→ **Data**:
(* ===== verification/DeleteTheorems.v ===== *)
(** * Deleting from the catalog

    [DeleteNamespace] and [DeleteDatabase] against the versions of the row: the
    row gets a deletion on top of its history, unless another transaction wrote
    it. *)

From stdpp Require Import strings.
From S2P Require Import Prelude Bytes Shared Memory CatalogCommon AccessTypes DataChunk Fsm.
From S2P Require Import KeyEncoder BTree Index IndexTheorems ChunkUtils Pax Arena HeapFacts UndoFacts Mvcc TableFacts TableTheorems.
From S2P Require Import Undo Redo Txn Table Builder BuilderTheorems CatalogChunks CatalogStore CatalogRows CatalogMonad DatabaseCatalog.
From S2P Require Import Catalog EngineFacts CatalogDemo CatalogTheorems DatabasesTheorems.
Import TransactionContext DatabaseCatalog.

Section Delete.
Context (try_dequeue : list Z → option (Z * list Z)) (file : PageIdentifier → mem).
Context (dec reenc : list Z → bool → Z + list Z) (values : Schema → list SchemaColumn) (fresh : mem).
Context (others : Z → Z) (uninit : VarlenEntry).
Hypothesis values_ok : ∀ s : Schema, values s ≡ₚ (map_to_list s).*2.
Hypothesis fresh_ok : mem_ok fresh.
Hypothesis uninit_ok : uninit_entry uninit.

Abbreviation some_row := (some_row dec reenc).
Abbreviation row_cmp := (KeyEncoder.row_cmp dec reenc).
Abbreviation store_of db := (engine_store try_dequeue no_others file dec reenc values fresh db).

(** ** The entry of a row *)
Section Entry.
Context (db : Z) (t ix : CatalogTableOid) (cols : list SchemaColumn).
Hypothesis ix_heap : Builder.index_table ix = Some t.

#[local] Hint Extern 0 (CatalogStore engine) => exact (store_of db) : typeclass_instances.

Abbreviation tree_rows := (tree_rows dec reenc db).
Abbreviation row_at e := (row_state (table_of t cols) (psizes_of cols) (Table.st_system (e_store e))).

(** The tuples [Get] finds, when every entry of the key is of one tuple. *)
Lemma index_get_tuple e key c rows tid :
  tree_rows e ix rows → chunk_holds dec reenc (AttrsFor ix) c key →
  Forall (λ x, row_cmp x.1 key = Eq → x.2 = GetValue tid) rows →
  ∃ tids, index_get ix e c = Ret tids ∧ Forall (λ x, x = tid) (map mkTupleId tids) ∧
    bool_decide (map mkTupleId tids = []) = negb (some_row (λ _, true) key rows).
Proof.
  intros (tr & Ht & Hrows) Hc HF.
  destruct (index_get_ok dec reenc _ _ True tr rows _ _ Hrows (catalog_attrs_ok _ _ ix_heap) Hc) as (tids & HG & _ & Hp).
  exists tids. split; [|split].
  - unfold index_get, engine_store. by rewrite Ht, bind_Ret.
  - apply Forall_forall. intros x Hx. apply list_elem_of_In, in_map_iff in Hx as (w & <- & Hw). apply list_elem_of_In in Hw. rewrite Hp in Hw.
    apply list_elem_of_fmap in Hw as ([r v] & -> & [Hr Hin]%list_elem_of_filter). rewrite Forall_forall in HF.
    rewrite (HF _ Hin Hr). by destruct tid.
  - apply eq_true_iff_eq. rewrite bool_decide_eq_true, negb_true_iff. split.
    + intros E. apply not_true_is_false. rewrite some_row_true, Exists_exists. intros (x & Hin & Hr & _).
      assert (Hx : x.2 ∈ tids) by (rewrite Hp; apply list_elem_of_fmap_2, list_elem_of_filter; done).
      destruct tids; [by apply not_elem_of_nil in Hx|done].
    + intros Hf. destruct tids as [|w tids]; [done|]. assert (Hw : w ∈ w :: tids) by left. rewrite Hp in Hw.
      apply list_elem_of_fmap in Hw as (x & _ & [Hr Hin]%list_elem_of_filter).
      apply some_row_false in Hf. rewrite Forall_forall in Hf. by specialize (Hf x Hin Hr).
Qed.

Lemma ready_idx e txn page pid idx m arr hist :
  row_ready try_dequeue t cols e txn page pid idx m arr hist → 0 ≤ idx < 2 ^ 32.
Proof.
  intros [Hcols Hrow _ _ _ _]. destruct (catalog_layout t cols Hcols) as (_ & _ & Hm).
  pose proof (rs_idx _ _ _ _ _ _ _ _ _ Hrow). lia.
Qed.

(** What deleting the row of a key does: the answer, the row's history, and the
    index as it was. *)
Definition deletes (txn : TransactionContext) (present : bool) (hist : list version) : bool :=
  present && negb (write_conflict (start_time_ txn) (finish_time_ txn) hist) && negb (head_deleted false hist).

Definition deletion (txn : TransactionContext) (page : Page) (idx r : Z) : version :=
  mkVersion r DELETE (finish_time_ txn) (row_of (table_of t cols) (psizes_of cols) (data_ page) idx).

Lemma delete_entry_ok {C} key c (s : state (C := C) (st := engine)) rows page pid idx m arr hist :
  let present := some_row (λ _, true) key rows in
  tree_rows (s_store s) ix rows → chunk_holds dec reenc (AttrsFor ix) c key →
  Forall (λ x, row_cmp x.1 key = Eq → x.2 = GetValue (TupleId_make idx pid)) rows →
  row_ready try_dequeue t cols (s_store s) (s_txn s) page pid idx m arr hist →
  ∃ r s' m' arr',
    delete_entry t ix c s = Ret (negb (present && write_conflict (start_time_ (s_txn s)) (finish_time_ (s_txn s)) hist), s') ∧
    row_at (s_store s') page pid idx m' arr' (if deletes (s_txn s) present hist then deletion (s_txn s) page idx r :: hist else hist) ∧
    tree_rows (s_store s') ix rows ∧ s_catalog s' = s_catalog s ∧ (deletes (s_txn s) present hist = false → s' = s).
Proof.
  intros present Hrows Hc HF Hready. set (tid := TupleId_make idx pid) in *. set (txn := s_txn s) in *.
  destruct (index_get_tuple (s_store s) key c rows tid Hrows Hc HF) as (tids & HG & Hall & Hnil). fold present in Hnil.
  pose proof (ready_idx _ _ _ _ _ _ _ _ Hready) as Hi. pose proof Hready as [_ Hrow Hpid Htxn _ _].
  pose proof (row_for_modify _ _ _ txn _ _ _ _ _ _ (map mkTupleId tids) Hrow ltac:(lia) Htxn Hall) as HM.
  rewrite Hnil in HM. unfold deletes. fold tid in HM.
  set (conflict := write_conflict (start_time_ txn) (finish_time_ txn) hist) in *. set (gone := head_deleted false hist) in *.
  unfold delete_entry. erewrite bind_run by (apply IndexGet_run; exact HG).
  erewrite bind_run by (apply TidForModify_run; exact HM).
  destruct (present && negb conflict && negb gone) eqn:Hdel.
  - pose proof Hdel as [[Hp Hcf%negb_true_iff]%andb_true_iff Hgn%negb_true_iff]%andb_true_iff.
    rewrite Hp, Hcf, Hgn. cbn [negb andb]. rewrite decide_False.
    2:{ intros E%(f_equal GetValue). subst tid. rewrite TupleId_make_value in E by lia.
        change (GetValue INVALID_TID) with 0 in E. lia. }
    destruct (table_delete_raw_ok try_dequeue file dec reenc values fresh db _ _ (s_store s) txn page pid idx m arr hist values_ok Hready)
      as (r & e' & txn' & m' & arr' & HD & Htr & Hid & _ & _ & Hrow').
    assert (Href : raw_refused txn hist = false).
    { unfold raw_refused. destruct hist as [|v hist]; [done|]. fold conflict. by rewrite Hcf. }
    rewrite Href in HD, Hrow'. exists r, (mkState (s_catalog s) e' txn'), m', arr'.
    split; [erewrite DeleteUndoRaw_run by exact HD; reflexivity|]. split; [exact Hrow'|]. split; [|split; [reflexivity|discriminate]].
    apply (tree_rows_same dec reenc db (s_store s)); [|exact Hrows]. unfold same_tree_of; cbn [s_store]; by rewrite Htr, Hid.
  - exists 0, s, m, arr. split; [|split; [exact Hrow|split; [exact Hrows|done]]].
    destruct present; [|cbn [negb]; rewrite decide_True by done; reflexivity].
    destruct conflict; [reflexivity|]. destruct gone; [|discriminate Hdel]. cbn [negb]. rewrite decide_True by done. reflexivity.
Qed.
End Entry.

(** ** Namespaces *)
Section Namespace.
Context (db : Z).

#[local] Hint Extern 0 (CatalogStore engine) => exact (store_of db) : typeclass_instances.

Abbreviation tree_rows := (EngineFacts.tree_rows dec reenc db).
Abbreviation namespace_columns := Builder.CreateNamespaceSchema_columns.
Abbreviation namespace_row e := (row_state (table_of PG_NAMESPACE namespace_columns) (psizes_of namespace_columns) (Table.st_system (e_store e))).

* * *

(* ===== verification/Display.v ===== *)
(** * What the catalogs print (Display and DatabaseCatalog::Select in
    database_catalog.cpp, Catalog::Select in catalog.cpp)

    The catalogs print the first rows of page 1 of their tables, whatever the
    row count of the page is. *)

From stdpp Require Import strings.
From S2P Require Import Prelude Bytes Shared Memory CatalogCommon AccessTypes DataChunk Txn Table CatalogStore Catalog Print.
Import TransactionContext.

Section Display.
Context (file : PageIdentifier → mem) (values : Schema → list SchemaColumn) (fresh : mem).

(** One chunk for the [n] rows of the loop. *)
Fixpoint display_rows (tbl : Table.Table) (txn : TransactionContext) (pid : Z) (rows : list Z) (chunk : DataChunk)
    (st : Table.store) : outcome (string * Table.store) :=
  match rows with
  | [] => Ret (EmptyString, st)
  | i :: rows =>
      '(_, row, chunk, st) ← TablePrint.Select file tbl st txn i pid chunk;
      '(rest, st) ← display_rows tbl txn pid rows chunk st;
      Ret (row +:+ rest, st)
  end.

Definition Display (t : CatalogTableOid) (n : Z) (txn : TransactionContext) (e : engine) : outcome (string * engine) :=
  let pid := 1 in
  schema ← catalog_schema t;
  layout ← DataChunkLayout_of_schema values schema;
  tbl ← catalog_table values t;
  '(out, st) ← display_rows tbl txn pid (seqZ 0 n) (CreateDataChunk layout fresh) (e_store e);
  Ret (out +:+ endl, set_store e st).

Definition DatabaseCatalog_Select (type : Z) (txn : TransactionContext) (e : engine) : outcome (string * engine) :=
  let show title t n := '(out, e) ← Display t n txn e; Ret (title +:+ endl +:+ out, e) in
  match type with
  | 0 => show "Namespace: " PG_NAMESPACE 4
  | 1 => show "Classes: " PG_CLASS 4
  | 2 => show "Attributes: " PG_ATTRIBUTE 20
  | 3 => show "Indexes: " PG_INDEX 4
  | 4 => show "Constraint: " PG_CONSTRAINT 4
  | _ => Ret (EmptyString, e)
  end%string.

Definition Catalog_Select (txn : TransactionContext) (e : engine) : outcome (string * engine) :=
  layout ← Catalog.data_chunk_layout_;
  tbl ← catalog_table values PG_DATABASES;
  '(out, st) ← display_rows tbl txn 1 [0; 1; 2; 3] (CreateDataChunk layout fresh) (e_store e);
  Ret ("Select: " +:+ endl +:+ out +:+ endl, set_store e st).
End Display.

→ **Exercise objective**:
Which lines above contain "AccessTypes"? Show each of them.

→ **Task response**:
From S2P Require Import Prelude Bytes Shared Memory CatalogCommon AccessTypes DataChunk Fsm.
From S2P Require Import Prelude Bytes Shared Memory CatalogCommon AccessTypes DataChunk Txn Table CatalogStore Catalog Print.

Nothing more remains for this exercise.